First find the line with "flow_agg_root : option agg_root;" in the entries below, then set down exactly every line through the line with "agg_root) (d : UpdateDirection) (m : Udp.metrics)", that line included.
BEGIN INFORMATION
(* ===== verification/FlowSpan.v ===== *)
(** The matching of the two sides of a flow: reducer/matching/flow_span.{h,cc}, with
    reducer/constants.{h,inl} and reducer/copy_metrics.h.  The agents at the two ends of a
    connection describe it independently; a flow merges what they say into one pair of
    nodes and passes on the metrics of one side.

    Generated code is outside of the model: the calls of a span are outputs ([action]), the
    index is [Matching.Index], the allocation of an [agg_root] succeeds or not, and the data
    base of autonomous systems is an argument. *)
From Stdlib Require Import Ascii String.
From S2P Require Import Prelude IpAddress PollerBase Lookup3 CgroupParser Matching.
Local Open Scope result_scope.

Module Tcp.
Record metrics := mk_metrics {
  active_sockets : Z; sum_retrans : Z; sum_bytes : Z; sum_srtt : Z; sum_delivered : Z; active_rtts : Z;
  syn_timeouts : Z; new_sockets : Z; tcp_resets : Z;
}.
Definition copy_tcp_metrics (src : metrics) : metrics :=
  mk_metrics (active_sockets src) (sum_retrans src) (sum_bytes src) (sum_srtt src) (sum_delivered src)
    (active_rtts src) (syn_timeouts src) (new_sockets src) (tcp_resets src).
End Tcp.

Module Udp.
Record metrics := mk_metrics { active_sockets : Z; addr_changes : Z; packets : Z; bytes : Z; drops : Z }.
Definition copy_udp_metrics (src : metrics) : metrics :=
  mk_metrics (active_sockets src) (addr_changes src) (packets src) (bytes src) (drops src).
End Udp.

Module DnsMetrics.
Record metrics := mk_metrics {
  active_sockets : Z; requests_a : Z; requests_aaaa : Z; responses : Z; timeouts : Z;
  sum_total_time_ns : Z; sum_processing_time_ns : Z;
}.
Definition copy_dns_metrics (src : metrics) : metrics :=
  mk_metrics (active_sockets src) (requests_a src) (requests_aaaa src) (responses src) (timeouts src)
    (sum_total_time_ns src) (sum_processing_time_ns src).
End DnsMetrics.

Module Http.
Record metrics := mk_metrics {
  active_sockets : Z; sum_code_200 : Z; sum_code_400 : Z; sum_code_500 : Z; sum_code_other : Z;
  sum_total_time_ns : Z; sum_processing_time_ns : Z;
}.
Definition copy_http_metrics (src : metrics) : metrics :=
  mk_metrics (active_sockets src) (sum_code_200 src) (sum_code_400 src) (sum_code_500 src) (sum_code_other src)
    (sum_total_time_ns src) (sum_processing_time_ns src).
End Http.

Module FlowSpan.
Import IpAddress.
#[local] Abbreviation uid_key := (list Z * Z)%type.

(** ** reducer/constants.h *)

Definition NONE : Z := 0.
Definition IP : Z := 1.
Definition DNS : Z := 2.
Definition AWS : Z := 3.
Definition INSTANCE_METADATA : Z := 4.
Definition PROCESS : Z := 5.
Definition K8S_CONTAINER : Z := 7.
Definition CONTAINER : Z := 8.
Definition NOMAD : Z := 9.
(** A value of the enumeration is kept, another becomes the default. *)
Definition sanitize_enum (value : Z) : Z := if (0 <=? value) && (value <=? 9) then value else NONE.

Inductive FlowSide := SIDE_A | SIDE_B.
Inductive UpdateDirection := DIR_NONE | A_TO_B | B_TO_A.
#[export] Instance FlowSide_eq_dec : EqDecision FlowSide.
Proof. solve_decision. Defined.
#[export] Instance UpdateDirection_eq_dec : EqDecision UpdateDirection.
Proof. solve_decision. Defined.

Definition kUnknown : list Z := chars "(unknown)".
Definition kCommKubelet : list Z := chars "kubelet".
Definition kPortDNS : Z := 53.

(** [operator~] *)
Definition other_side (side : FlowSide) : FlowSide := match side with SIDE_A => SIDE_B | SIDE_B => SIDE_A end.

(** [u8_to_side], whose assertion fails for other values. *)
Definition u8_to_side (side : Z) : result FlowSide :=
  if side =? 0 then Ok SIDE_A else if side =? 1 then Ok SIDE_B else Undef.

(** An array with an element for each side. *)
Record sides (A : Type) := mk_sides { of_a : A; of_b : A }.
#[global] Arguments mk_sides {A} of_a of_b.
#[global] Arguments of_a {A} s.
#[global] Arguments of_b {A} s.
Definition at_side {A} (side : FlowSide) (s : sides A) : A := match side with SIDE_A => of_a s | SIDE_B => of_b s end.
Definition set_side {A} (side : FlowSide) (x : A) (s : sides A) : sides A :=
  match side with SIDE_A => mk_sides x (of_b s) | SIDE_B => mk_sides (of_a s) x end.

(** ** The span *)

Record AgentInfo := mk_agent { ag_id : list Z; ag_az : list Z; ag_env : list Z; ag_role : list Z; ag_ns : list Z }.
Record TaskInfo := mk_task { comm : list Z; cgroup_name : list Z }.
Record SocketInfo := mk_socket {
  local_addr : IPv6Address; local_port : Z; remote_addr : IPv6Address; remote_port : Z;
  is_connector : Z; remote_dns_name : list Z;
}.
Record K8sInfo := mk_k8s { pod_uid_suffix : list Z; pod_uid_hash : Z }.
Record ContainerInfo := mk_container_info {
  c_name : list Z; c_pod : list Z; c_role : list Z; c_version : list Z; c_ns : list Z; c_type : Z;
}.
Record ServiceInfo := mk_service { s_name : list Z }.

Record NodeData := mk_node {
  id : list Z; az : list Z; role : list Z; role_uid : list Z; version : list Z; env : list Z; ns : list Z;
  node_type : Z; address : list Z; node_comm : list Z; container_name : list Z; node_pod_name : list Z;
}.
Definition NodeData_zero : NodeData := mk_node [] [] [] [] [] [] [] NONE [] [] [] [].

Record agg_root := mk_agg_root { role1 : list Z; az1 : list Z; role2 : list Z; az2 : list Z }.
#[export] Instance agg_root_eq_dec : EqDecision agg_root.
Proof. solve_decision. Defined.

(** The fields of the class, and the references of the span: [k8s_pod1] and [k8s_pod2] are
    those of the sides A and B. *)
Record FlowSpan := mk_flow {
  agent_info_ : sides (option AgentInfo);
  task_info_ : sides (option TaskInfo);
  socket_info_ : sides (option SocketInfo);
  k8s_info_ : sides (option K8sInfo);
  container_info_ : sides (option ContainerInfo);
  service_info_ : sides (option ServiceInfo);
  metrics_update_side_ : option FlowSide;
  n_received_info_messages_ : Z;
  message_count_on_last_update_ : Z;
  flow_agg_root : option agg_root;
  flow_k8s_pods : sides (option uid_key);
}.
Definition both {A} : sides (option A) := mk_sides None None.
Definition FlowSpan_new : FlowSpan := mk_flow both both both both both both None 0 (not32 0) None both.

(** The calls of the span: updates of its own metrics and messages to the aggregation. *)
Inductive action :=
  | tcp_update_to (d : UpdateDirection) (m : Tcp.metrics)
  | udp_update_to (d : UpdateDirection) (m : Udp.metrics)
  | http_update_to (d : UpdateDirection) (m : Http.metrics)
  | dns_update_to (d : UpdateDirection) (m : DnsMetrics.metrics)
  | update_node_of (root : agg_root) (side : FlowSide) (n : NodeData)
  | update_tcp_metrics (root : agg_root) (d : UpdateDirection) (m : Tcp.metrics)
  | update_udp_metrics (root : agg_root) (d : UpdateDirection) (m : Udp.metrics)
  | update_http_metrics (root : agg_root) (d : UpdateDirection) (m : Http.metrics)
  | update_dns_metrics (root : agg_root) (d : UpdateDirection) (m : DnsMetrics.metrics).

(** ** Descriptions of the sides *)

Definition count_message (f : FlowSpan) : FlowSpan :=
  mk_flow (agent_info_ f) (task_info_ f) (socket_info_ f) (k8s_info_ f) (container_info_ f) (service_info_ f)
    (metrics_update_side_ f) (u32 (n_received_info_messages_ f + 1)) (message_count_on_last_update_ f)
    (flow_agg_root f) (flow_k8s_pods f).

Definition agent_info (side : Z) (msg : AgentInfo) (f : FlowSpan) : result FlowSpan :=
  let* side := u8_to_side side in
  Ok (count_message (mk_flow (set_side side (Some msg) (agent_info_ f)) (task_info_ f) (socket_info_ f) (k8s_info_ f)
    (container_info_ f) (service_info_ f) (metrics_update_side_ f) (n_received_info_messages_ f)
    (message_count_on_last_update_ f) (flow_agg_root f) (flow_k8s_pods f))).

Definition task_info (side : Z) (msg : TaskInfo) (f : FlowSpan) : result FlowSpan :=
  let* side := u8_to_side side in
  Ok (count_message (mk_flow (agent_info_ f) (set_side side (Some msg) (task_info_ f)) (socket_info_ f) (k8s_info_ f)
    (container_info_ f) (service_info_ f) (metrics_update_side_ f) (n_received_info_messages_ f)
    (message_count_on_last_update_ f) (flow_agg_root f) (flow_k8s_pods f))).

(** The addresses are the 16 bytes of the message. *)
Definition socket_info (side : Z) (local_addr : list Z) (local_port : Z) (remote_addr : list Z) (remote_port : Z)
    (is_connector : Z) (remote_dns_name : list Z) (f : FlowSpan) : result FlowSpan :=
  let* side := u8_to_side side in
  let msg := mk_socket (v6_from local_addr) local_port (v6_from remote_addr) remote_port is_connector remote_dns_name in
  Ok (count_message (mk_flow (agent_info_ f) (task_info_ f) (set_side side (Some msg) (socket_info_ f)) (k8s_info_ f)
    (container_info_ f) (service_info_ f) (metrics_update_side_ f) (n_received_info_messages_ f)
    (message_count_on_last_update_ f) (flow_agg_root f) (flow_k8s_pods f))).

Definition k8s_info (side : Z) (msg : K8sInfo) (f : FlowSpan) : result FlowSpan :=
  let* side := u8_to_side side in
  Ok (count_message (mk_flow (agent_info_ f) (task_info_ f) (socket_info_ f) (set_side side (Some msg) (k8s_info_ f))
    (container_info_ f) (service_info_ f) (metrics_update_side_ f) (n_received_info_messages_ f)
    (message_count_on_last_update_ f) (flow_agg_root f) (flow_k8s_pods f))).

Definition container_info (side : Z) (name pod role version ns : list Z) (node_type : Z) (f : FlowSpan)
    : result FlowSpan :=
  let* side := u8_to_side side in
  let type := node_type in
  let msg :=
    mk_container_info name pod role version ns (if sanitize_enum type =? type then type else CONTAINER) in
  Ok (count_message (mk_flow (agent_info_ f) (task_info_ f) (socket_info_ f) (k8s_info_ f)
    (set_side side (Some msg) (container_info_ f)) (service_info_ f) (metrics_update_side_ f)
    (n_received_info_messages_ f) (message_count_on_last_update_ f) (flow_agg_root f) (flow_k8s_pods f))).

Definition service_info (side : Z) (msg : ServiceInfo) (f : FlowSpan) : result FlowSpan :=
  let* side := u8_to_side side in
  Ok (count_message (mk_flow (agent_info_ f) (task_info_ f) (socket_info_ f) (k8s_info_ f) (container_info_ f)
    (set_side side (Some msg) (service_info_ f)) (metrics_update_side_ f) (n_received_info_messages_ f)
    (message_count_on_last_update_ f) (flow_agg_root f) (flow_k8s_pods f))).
END INFORMATION
BEGIN INFORMATION
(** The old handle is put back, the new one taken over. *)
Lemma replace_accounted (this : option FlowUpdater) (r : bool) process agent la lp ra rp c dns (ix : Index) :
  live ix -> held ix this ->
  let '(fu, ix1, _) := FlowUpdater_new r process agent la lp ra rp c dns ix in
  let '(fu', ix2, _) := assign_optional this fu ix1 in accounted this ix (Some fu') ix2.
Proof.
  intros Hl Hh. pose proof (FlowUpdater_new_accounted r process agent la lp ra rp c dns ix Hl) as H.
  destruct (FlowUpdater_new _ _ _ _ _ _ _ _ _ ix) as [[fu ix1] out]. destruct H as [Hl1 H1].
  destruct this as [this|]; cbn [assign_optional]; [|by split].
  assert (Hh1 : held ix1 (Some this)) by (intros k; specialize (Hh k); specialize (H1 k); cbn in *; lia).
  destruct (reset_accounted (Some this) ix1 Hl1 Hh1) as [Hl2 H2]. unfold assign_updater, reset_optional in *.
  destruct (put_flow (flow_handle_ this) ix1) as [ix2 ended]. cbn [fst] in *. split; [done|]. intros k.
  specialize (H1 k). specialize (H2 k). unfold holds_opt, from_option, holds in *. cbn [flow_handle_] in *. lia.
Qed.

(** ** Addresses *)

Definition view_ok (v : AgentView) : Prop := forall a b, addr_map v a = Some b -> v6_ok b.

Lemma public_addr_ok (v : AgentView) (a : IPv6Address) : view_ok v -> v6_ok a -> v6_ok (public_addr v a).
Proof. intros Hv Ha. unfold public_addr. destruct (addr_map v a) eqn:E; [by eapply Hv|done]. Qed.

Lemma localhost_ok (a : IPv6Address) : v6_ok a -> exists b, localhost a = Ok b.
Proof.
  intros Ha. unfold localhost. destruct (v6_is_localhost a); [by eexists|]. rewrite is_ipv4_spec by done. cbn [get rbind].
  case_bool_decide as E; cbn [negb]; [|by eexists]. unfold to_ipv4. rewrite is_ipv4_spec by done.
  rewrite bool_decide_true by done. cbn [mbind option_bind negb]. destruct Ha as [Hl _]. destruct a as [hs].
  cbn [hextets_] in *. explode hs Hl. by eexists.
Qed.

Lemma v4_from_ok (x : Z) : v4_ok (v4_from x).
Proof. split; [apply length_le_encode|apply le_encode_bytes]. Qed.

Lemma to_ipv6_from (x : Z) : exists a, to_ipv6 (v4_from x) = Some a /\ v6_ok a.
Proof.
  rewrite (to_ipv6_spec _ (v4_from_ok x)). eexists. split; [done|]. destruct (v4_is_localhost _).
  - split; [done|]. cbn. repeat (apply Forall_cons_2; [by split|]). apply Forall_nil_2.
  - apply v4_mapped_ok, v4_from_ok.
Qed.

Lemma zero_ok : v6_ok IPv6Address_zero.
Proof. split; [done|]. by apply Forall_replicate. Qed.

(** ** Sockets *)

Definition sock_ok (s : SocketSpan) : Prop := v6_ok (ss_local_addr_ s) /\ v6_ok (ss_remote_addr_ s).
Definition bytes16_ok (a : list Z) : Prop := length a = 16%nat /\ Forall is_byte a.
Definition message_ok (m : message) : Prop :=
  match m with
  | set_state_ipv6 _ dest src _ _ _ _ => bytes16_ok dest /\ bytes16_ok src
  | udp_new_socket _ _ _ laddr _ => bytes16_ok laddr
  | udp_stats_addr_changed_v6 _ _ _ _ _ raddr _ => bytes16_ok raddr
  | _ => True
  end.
END INFORMATION
RESPONSE TO THIS TASK
  flow_agg_root : option agg_root;
  flow_k8s_pods : sides (option uid_key);
}.
Definition both {A} : sides (option A) := mk_sides None None.
Definition FlowSpan_new : FlowSpan := mk_flow both both both both both both None 0 (not32 0) None both.

(** The calls of the span: updates of its own metrics and messages to the aggregation. *)
Inductive action :=
  | tcp_update_to (d : UpdateDirection) (m : Tcp.metrics)
  | udp_update_to (d : UpdateDirection) (m : Udp.metrics)
  | http_update_to (d : UpdateDirection) (m : Http.metrics)
  | dns_update_to (d : UpdateDirection) (m : DnsMetrics.metrics)
  | update_node_of (root : agg_root) (side : FlowSide) (n : NodeData)
  | update_tcp_metrics (root : agg_root) (d : UpdateDirection) (m : Tcp.metrics)
  | update_udp_metrics (root : agg_root) (d : UpdateDirection) (m : Udp.metrics)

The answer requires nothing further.